▸ DATA:
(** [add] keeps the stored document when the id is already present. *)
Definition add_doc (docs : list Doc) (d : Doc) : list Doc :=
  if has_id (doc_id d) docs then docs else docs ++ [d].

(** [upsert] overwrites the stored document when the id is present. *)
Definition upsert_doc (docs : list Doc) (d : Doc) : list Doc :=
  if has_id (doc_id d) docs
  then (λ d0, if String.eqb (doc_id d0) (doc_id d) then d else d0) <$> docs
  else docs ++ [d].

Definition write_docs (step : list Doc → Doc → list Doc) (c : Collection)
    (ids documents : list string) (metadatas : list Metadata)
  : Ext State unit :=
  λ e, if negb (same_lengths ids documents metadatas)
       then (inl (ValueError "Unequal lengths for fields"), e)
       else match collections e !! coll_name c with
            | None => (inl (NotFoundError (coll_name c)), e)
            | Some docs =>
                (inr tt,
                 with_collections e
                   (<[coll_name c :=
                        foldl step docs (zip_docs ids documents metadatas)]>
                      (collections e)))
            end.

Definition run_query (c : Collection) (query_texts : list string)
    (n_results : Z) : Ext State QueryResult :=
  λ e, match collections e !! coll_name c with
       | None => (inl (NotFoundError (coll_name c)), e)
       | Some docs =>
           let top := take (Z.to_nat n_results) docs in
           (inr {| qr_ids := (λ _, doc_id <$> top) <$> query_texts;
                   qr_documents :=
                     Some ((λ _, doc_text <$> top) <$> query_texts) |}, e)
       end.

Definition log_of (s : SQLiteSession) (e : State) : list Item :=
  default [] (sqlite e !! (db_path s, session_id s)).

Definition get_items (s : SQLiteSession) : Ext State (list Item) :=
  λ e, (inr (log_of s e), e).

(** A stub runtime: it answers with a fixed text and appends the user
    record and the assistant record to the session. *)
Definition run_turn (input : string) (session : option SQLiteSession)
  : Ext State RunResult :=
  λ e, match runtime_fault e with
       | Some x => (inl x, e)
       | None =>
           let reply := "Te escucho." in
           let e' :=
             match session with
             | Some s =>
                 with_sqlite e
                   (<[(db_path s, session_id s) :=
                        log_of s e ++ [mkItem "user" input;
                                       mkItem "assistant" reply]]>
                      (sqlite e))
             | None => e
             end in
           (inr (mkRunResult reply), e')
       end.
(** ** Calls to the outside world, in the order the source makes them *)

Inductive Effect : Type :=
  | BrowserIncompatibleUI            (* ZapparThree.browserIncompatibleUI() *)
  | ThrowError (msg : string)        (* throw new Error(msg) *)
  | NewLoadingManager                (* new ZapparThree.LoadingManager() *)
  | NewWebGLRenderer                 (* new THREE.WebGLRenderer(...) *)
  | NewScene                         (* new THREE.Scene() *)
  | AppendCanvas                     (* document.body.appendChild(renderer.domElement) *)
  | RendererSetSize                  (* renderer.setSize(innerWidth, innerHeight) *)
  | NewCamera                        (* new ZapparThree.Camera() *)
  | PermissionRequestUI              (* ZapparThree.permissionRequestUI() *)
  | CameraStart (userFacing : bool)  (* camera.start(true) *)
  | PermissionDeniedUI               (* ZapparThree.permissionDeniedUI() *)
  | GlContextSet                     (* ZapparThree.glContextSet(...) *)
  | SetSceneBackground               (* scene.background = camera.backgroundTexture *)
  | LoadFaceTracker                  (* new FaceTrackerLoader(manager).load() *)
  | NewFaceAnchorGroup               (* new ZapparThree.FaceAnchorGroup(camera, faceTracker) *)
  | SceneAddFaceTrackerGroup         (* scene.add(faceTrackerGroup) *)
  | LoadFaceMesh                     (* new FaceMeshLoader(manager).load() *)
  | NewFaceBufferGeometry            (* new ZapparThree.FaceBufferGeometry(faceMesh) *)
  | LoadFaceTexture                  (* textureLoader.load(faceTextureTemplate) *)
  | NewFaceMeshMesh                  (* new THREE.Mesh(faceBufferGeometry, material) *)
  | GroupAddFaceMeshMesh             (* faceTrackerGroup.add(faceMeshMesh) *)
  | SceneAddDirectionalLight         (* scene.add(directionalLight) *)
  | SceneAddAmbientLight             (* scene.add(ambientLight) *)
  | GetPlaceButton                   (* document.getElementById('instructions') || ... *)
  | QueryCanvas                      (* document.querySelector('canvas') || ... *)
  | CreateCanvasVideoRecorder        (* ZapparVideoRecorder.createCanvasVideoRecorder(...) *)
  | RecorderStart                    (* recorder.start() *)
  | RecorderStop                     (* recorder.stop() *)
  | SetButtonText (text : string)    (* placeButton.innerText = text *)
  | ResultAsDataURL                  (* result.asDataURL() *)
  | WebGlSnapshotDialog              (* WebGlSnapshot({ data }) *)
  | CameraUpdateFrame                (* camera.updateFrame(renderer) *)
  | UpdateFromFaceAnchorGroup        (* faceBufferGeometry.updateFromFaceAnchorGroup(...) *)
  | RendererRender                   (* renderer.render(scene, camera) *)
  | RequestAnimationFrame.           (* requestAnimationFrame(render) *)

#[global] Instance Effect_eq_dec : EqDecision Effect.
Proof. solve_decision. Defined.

▸ DIRECTIONS:
Report each line above that includes the string "None".

▸ SOLUTION TO THIS TASK:
            | None => (inl (NotFoundError (coll_name c)), e)
       | None => (inl (NotFoundError (coll_name c)), e)
       | None =>
             | None => e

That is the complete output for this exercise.